We spend the first 15-20 minutes of the film getting to know earnest Coast Guardsman Bernie Webber, played by Chris Pine. He’s good-natured, hardworking, and by- the-book, but with a past. He labors under the constant shadow of a failed rescue. He meets future wife Miriam (Holiday Grainger), and we see their courtship unfold, setting up a movie’s worth of the tearfully worried love interest who pines away onshore, fretting her love’s return. Miriam’s story seems grafted into the larger story, its purpose to appeal to the female viewer.

Almost as an afterthought, we meet the crew of the SS Pendleton, the doomed oil tanker.

Casey Affleck’s performance as the tanker’s engineer, Ray Sybert, who holds the tanker’s quarrelsome crew together is subtle, and stands out from the rest of the performances.

Through not fault of the actors, merely the by-product of one dimensional writing, the rest of a very talented cast is reduced to caricatures.

Chris Pine delivers a disappointing performance. He spends the entire film wandering from scene to scene in a bewildered state that presumable is meant to be taken as quite strength. It does not read. At no point do I believe that Pine’s Webber has the strength, knowledge, or fortitude of the original Webber, to pull off such a daring rescue. It was if he was in a completely different film and may as well have tried to “Use the Force” to save the tanker crew.

As a side note, if you are not from New England, do not attempt the accent. The comparison of actors in the film native to Massachusetts to the those affecting an accent is glaring and took me straight out of the film. It would have been better to have Chris Pine speak in his normal accent and just be Bernie Webber. Perhaps it would be less noticeable in other parts of the country, in Boston a inaccurate Massachusetts accent sticks out like a Yankees hat in Fenway Park.

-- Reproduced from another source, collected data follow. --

(* ===== verification/PnCommand.v ===== *)
(** * PN533 commands of the driver: [pn533.c]

    What the driver's own functions are built from: the allocation and the filling of
    a request, its sending through the queue of [PnQueue], the wait for an answer, the
    abort of a command; and the configuration of the chip, which waits for each
    answer.  A function is a computation on the driver's state that asks the kernel,
    USB and the NFC core. *)

From S2P Require Import Prelude PnFrame PnQueue PnData PnPoll.

(** ** The device *)

Definition PN533_DEVICE_STD : Z := 0x1.
Definition PN533_DEVICE_PASORI : Z := 0x2.
Definition PN533_DEVICE_ACR122U : Z := 0x3.

Definition PN533_CMD_GET_FIRMWARE_VERSION : Z := 0x02.
Definition PN533_CMD_RF_CONFIGURATION : Z := 0x32.
Definition PN533_CMD_IN_DATA_EXCHANGE : Z := 0x40.
Definition PN533_CMD_IN_COMM_THRU : Z := 0x42.
Definition PN533_CMD_IN_LIST_PASSIVE_TARGET : Z := 0x4A.
Definition PN533_CMD_IN_ATR : Z := 0x50.
Definition PN533_CMD_IN_RELEASE : Z := 0x52.
Definition PN533_CMD_IN_JUMP_FOR_DEP : Z := 0x56.
Definition PN533_CMD_TG_INIT_AS_TARGET : Z := 0x8c.
Definition PN533_CMD_TG_GET_DATA : Z := 0x86.
Definition PN533_CMD_TG_SET_DATA : Z := 0x8e.
(** ** Targets *)

(** The general bytes start at byte 16, their number is the [u16] of the difference. *)
Definition pn533_activate_target_nfcdep : nfc Z :=
  skb ← pn533_alloc_skb dv 2;
  match skb with
  | None => mret (- ENOMEM)
  | Some skb =>
    skb ← nfc_lift (put_byte skb 1);
    skb ← nfc_lift (put_byte skb 0);
    resp ← pn533_send_cmd_sync dv PN533_CMD_IN_ATR skb;
    match resp with
    | inl rc => mret rc
    | inr resp =>
      status ← nfc_lift (arr_rd (skb_mem resp) 0);
      if negb (status .& PN533_CMD_RET_MASK =? PN533_CMD_RET_SUCCESS) then mret (- EIO)
      else
        emit (RemoteGeneralBytes (u16 (skb_len resp - 16)) (drop 16 (skb_mem resp)));;
        ask nfc_set_remote_general_bytes
    end
  end.

Definition pn533_activate_target (protocol : Z) : nfc Z :=
  d ← get poll;
  if negb (poll_mod_count d =? 0) then mret (- EBUSY)
  else if ctrue (tgt_active_prot d) then mret (- EBUSY)
  else if negb (ctrue (tgt_available_prots d)) then mret (- EINVAL)
  else if negb (ctrue (tgt_available_prots d .& (1 ≪ protocol))) then mret (- EINVAL)
  else
    rc ← (if protocol =? NFC_PROTO_NFC_DEP then pn533_activate_target_nfcdep else mret 0);
    if negb (rc =? 0) then mret rc
    else set_poll (fun d => set_active 0 (u8 protocol) (tgt_mode d) d);; mret 0.

Definition purge_resp_q : nfc unit := modify (fun w => with_data (mk_exchange [] (mi_queued (data w)) (called (data w))) w).

Definition pn533_deactivate_target : nfc unit :=
  d ← get poll;
  if negb (ctrue (tgt_active_prot d)) then mret tt
  else
    set_poll (fun d => set_active (tgt_available_prots d) 0 (tgt_mode d) d);;
    purge_resp_q;;
    skb ← pn533_alloc_skb dv 1;
    match skb with
    | None => mret tt
    | Some skb =>
      skb ← nfc_lift (put_byte skb 1);
      resp ← pn533_send_cmd_sync dv PN533_CMD_IN_RELEASE skb;
      match resp with
      | inl _ => mret tt
      | inr resp => _ ← nfc_lift (arr_rd (skb_mem resp) 0); mret tt
      end
    end.

(** ** Links *)

(** [struct pn533_cmd_jump_dep_response]: the status, the target, its identifier at
    byte 2, the general bytes at byte 17, their number in a [u8]. *)
Definition pn533_in_dep_link_up_complete (active : Z) (resp : Z + sk_buff) : nfc Z :=
  match resp with
  | inl rc => mret rc
  | inr resp =>
    d ← get poll;
    let available := tgt_available_prots d in
    if ctrue available && negb (ctrue (available .& (1 ≪ NFC_PROTO_NFC_DEP))) then mret (- EINVAL)
    else
      status ← nfc_lift (arr_rd (skb_mem resp) 0);
      let rc := status .& PN533_CMD_RET_MASK in
      if negb (rc =? PN533_CMD_RET_SUCCESS) then mret rc
      else
        rc ← (if negb (ctrue available) then
          t ← ask stack_target;
          id ← nfc_lift (read_bytes (skb_mem resp) 2 10);
          nfcid1 ← nfc_lift (put_block (nfcid1 t) 0 id);
          set_poll (told (mk_target NFC_PROTO_NFC_DEP_MASK (sens_res t) (sel_res t) 10 nfcid1
            (sensf_res_len t) (sensf_res t)));;
          ask nfc_targets_found
        else mret 0);
        if negb (rc =? 0) then mret rc
        else
          set_poll link_up;;
          emit (RemoteGeneralBytes (u8 (skb_len resp - 17)) (drop 17 (skb_mem resp)));;
          rc ← ask nfc_set_remote_general_bytes;
          if rc =? 0 then emit (LinkIsUp (b2z (negb (ctrue active))));; ask nfc_dep_link_is_up
          else mret rc
  end.

Definition PASSIVE_DATA_LEN : Z := 5.
Definition passive_data : bytes := [0x00; 0xff; 0xff; 0x00; 0x3].

(** [*next |= v] and [*next = v]; [next] points to byte 2. *)
Definition set_next (skb : sk_buff) (f : Z -> Z) : outcome sk_buff :=
  b ← arr_rd (skb_mem skb) 2; mem ← arr_wr (skb_mem skb) 2 (f b); Ret (skb_store skb mem).

(** The request of [pn533_dep_link_up], after its allocation; without general bytes
    [gb] is NULL or empty. *)
Definition dep_link_up_request (comm_mode baud : Z) (g : option bytes) (skb : sk_buff) : outcome sk_buff :=
  skb ← put_byte skb (b2z (negb (ctrue comm_mode)));
  skb ← put_byte skb baud;
  skb ← put_byte skb 0;
  skb ← (if (comm_mode =? NFC_COMM_PASSIVE) && (0 <? baud)
    then skb ← put_bytes skb passive_data; set_next skb (fun b => b .| 1)
    else Ret skb);
  match g with
  | Some ((_ :: _) as g) => skb ← put_bytes skb g; set_next skb (fun b => b .| 4)
  | _ => set_next skb (fun _ => 0)
  end.

Definition pn533_dep_link_up (comm_mode : Z) (g : option bytes) : nfc Z :=
  d ← get poll;
  if negb (poll_mod_count d =? 0) then mret (- EBUSY)
  else if ctrue (tgt_active_prot d) then mret (- EBUSY)
  else
    let baud := pn533_mod_to_baud d in
    if baud <? 0 then mret baud
    else
      let gb_len := Z.of_nat (length (default [] g)) in
      let len := 3 + gb_len + (if comm_mode =? NFC_COMM_PASSIVE then PASSIVE_DATA_LEN else 0) in
      skb ← pn533_alloc_skb dv len;
      match skb with
      | None => mret (- ENOMEM)
      | Some skb =>
        skb ← nfc_lift (dep_link_up_request comm_mode baud g skb);
        arg ← ask kmalloc;
        if negb arg then mret (- ENOMEM)
        else pn533_send_cmd_async dv (InDepLinkUpComplete (b2z (negb (ctrue comm_mode)))) PN533_CMD_IN_JUMP_FOR_DEP skb
      end.

Definition pn533_dep_link_down : nfc Z :=
  set_poll pn533_poll_reset_mod_list;;
  d ← get poll;
  (if tgt_mode d || ctrue (tgt_active_prot d) then pn533_abort_cmd dv else mret tt);;
  set_poll (fun d => set_active (tgt_available_prots d) 0 false d);;
  purge_resp_q;;
  mret 0.

(** ** Data *)

(** [*skb_push(skb, sizeof(u8)) = 1] *)
Definition push_tg (skb : sk_buff) : outcome sk_buff :=
  skb ← skb_push skb 1; mem ← arr_wr (skb_mem skb) 0 1; Ret (skb_store skb mem).

(** Whether the data of a FeliCa target goes past the chip's own protocol. *)
Definition comm_thru (d : poll_state) : bool :=
  (device_type dv =? PN533_DEVICE_PASORI) && (tgt_active_prot d =? NFC_PROTO_FELICA).

Definition pn533_transceive (skb : sk_buff) : nfc Z :=
  if PN533_CMD_DATAEXCH_DATA_MAXLEN <? skb_len skb then mret (- ENOSYS)
  else
    d ← get poll;
    if negb (ctrue (tgt_active_prot d)) then mret (- EINVAL)
    else
      arg ← ask kmalloc;
      if negb arg then mret (- ENOMEM)
      else
        rc ← (if comm_thru d
          then pn533_send_data_async dv DataExchangeComplete PN533_CMD_IN_COMM_THRU skb
          else skb ← nfc_lift (push_tg skb);
               pn533_send_data_async dv DataExchangeComplete PN533_CMD_IN_DATA_EXCHANGE skb);
        if rc <? 0 then mret rc else mret 0.

(** The buffer for the whole response is asked for with the lengths of its parts. *)
Definition data_exchange_complete (resp : Z + sk_buff) : nfc Z :=
  x ← get data;
  a ← ask (fun n => alloc_skb n (parts_len (resp_q x) + match resp with inl _ => 0 | inr s => skb_len s - 1 end));
  '(rc, x) ← nfc_lift (pn533_data_exchange_complete a resp x);
  modify (with_data x);; mret rc.

(** The request for the next part of a response, past the queue. *)
Definition pn533_wq_mi_recv : nfc unit :=
  d ← get poll;
  skb ← pn533_alloc_skb dv PN533_CMD_DATAEXCH_HEAD_LEN;
  rc ← match skb with
  | None => mret (- ENOMEM)
  | Some skb =>
    '(cmd_code, skb) ← (if comm_thru d then mret (PN533_CMD_IN_COMM_THRU, skb)
      else skb ← nfc_lift (put_byte skb 1); mret (PN533_CMD_IN_DATA_EXCHANGE, skb));
    id ← get ticks;
    resp ← ask (fun n => alloc_skb n (rx_header_len (dev_ops dv) + max_payload_len (dev_ops dv) + rx_tail_len (dev_ops dv)));
    match resp with
    | None => mret (- ENOMEM)
    | Some resp =>
      alloc_cmd ← ask kmalloc;
      rc_out ← ask usb_submit_urb;
      rc_in ← ask usb_submit_urb;
      rc ← on_queue (pn533_send_cmd_direct_async (dev_ops dv) (dev_protocol_type dv) true alloc_cmd
        (mk_cmd id cmd_code 0 skb resp (answer id)) rc_out rc_in);
      (if rc =? 0 then emit (Request id DataExchangeComplete cmd_code (skb_data skb)) else mret tt);;
      mret rc
    end
  end;
  if rc =? 0 then mret tt
  else pn533_send_ack;; on_queue (fun q => Ret (tt, set_cmd_work true q)).

(** ** The driver as a transition system *)

(** [pn533_nfc_ops]; 0 for those without a result. *)
Inductive nfc_op :=
| DevUp | DevDown
| DepLinkUp (comm_mode : Z) (g : option bytes) | DepLinkDown
| StartPoll (im_protocols tm_protocols : Z) | StopPoll
| ActivateTarget (protocol : Z) | DeactivateTarget
| ImTransceive (skb : sk_buff) | TmSend (skb : sk_buff).

Definition pn533_nfc_ops (o : nfc_op) : nfc Z :=
  match o with
  | DevUp => pn533_dev_up dv
  | DevDown => pn533_dev_down dv
  | DepLinkUp comm_mode g => pn533_dep_link_up comm_mode g
  | DepLinkDown => pn533_dep_link_down
  | StartPoll im tm => pn533_start_poll im tm
  | StopPoll => pn533_stop_poll;; mret 0
  | ActivateTarget protocol => pn533_activate_target protocol
  | DeactivateTarget => pn533_deactivate_target;; mret 0
  | ImTransceive skb => pn533_transceive skb
  | TmSend skb => pn533_tm_send skb
  end.

(** The callback of a request. *)
Definition complete_cb (cb : nfc_callback) (resp : Z + sk_buff) : nfc Z :=
  match cb with
  | SendSyncComplete => mret 0
  | PollComplete => pn533_poll_complete resp
  | InDepLinkUpComplete active => pn533_in_dep_link_up_complete active resp
  | DataExchangeComplete => data_exchange_complete resp
  | TmGetDataComplete => pn533_tm_get_data_complete resp
  | TmSendComplete => pn533_tm_send_complete resp
  end.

Where the film does well is showing how incredibly dangerous and near impossible such a mission was. The special effects of the storm illustrate how small and insignificant even a ship as large as an oil tanker is at sea, let along in the center of a full blown Nor’Easter. On top of that, seeing the minuscule size of the rescue boat in comparison to the waves, you’ll never look at the Coast Guard the same. I found myself holding my breath with each wave.

I was also intrigued with the tanker part of the story. Watching how the ship’s engineer found ways to keep the tanker afloat as long a possible to give the crew a fighting chance was some of the most interesting parts of the film. Unfortunately, it felt as if this part of the story was rushed in order to give the love story more screen time. I would have enjoyed more time developing the tanker’s crew. I would then have been invested in the characters and felt more of a loss when they died.

It is disappointing to me to have this noble story immortalized by such an ordinary, by the numbers film. Instead of honoring the real people and events the story is based upon, it trivializes them, reducing their accomplishments.

I wanted so much more from The Finest Hours.

I wanted to be inspired, but all I left with the passing pleasure of a standard action film.